| Your goal |
Below this line is a set of entries; quote exactly the lines from the line that contains "by done. simplify_eq." to the line that contains "- apply wp_modify, wp_ret.", both lines included.

| Available data |
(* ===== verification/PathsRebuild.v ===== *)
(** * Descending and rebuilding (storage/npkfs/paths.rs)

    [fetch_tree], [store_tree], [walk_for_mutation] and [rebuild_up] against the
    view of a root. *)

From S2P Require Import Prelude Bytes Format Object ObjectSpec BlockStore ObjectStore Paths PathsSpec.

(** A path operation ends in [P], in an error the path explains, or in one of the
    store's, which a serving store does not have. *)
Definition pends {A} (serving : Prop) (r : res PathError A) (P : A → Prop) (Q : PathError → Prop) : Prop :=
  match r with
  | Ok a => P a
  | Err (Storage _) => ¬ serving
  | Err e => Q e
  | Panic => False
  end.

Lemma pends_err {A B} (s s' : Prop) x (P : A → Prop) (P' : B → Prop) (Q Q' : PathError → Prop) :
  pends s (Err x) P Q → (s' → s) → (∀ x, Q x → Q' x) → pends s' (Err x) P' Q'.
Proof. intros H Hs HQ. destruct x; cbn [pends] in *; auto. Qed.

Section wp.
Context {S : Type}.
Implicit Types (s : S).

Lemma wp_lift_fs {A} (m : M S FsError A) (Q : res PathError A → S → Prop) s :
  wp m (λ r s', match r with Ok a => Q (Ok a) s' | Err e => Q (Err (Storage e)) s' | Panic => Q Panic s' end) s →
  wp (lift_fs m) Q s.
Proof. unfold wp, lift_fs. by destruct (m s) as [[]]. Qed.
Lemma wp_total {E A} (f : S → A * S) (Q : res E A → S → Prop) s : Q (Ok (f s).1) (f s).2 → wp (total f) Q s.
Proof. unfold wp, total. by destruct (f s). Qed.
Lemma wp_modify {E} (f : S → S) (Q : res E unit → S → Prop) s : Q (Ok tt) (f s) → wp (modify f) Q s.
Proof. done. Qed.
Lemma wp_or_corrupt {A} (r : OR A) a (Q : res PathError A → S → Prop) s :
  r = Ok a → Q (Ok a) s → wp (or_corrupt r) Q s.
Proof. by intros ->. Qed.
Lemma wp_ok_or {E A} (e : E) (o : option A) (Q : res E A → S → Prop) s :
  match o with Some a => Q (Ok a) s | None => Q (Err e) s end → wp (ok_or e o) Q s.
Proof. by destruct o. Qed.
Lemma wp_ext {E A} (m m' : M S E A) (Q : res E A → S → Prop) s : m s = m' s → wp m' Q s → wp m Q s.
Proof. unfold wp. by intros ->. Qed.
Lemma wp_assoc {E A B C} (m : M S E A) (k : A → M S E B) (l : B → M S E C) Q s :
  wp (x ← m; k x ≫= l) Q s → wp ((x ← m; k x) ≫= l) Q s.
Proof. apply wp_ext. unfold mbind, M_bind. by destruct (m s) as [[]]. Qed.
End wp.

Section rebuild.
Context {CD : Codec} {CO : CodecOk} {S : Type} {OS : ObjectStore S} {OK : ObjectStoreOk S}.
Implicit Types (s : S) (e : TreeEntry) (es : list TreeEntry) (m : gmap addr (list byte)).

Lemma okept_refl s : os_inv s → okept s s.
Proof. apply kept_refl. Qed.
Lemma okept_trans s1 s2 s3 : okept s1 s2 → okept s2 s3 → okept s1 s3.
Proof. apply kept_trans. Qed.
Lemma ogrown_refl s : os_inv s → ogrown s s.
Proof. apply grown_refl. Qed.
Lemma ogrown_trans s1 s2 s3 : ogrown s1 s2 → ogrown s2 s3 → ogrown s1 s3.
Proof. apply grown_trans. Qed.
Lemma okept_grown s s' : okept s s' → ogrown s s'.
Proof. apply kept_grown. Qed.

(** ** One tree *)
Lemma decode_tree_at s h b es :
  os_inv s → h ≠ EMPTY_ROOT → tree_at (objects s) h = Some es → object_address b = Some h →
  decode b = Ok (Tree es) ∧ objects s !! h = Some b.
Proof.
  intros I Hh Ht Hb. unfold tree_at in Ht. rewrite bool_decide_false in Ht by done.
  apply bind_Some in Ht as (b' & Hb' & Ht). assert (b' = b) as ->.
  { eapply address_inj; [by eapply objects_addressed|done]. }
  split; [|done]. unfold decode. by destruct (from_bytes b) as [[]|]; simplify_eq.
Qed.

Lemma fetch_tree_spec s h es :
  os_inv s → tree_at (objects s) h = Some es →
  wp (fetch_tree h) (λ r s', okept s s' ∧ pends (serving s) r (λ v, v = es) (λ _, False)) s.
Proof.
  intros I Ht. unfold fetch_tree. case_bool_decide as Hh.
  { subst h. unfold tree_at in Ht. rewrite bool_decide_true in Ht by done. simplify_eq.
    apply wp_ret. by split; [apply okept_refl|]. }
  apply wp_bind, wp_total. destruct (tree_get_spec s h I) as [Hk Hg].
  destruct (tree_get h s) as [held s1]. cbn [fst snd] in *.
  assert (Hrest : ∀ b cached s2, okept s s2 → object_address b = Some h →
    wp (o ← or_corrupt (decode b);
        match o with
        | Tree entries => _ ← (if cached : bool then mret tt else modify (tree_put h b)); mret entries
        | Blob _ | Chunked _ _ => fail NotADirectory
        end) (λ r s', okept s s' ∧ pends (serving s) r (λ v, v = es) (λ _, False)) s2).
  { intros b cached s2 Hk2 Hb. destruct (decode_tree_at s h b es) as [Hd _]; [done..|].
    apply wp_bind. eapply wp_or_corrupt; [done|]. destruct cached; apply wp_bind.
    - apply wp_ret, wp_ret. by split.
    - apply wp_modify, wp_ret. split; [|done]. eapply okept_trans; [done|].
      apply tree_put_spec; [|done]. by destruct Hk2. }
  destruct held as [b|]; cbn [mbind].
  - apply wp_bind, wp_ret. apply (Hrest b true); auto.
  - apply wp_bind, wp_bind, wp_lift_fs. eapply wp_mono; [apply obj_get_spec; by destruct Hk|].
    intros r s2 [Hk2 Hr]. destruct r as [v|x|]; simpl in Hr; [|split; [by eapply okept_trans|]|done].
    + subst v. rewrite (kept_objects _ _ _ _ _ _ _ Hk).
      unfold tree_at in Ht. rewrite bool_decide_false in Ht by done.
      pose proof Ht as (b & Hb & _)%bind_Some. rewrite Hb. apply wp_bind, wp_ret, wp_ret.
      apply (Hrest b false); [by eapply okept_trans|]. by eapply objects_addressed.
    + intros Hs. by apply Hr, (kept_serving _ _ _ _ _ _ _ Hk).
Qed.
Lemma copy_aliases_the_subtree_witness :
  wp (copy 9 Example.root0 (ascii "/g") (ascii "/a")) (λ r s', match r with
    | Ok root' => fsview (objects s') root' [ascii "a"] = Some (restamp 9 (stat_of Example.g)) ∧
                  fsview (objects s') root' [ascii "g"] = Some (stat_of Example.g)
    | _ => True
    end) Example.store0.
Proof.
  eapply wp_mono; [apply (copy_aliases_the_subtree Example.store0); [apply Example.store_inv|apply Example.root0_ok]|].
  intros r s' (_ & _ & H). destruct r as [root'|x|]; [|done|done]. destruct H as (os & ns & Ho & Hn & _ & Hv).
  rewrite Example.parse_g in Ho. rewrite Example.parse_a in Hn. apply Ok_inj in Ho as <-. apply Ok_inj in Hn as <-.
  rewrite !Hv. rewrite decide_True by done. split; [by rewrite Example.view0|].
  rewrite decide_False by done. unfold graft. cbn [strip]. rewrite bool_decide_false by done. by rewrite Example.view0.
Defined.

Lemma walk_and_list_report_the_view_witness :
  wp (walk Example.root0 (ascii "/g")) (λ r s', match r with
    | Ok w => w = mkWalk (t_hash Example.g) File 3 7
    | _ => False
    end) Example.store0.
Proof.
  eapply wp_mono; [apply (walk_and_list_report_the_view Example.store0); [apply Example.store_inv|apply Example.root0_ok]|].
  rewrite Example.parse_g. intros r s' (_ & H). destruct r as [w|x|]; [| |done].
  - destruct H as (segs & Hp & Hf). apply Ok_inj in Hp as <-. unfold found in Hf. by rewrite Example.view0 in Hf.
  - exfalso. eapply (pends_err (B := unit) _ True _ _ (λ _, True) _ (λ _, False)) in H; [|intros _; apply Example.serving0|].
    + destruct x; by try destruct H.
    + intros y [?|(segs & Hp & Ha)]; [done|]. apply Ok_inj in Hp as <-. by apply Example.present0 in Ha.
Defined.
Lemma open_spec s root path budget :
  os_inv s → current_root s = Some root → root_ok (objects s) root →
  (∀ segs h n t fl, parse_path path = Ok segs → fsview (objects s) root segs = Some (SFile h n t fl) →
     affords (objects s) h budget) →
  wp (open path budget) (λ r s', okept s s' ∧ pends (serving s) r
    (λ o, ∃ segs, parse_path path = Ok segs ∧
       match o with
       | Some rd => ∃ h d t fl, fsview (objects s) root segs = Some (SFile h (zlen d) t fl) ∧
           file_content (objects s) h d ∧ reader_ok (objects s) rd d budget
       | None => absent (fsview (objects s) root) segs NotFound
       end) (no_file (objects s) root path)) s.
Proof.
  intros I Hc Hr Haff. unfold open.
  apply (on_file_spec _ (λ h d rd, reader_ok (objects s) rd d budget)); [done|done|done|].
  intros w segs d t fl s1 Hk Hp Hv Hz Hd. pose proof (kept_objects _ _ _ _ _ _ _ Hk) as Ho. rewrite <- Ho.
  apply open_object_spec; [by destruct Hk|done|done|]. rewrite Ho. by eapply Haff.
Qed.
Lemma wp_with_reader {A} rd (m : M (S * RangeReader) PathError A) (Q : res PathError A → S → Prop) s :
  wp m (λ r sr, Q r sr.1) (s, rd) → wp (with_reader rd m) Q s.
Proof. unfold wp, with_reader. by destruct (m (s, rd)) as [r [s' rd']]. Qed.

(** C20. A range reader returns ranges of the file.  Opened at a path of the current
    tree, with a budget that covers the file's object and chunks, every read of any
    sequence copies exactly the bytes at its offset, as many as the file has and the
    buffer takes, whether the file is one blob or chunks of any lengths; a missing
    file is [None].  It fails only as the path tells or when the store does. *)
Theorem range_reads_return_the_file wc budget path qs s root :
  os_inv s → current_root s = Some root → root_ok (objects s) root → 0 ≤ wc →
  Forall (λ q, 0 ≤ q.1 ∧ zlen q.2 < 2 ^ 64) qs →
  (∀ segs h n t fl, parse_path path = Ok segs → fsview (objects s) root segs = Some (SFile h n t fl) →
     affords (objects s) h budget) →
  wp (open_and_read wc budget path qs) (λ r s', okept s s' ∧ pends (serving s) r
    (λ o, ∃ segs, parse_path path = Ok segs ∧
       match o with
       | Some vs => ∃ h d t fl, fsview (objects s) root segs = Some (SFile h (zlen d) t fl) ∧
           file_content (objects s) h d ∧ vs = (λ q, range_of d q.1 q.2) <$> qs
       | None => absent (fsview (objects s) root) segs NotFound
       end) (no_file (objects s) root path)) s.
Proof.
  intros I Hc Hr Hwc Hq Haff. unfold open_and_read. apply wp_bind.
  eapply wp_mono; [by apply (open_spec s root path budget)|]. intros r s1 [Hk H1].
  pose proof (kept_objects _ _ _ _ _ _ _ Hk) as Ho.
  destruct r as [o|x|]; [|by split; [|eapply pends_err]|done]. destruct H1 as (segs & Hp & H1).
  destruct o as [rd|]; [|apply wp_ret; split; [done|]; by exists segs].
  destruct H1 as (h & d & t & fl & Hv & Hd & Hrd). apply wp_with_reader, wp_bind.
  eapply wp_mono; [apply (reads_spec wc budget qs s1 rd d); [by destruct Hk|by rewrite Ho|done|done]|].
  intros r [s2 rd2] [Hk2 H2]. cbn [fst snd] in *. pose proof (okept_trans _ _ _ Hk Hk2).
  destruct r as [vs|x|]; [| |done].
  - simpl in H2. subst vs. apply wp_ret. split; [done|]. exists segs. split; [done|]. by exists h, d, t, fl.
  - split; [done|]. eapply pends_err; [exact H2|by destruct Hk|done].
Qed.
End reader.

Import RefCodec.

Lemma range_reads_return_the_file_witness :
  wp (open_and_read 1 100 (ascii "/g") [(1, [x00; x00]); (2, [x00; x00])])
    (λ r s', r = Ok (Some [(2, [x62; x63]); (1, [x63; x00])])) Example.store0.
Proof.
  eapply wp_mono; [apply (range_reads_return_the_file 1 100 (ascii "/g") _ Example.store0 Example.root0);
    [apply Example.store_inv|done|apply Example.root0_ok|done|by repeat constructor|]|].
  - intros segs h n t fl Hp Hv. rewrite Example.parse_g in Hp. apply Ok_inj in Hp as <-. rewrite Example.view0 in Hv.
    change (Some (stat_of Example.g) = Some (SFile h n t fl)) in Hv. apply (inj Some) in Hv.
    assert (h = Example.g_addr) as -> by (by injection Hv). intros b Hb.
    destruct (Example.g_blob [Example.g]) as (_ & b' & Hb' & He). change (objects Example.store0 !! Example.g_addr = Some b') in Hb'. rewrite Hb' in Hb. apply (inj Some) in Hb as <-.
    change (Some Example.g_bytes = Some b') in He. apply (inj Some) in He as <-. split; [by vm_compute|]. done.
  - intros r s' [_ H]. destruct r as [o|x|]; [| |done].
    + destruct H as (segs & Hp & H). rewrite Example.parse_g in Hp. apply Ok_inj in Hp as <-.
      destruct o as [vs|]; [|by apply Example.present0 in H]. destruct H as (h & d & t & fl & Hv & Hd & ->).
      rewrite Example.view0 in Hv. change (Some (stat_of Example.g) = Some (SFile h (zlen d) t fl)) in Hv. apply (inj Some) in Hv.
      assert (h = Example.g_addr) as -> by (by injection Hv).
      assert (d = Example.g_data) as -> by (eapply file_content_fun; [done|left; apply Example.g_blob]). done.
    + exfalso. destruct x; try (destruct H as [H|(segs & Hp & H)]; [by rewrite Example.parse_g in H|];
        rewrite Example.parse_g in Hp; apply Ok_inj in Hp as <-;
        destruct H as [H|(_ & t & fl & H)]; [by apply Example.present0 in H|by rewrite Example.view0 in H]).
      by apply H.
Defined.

| Worked solution |
  { subst h. unfold tree_at in Ht. rewrite bool_decide_true in Ht by done. simplify_eq.
    apply wp_ret. by split; [apply okept_refl|]. }
  apply wp_bind, wp_total. destruct (tree_get_spec s h I) as [Hk Hg].
  destruct (tree_get h s) as [held s1]. cbn [fst snd] in *.
  assert (Hrest : ∀ b cached s2, okept s s2 → object_address b = Some h →
    wp (o ← or_corrupt (decode b);
        match o with
        | Tree entries => _ ← (if cached : bool then mret tt else modify (tree_put h b)); mret entries
        | Blob _ | Chunked _ _ => fail NotADirectory
        end) (λ r s', okept s s' ∧ pends (serving s) r (λ v, v = es) (λ _, False)) s2).
  { intros b cached s2 Hk2 Hb. destruct (decode_tree_at s h b es) as [Hd _]; [done..|].
    apply wp_bind. eapply wp_or_corrupt; [done|]. destruct cached; apply wp_bind.
    - apply wp_ret, wp_ret. by split.
    - apply wp_modify, wp_ret. split; [|done]. eapply okept_trans; [done|].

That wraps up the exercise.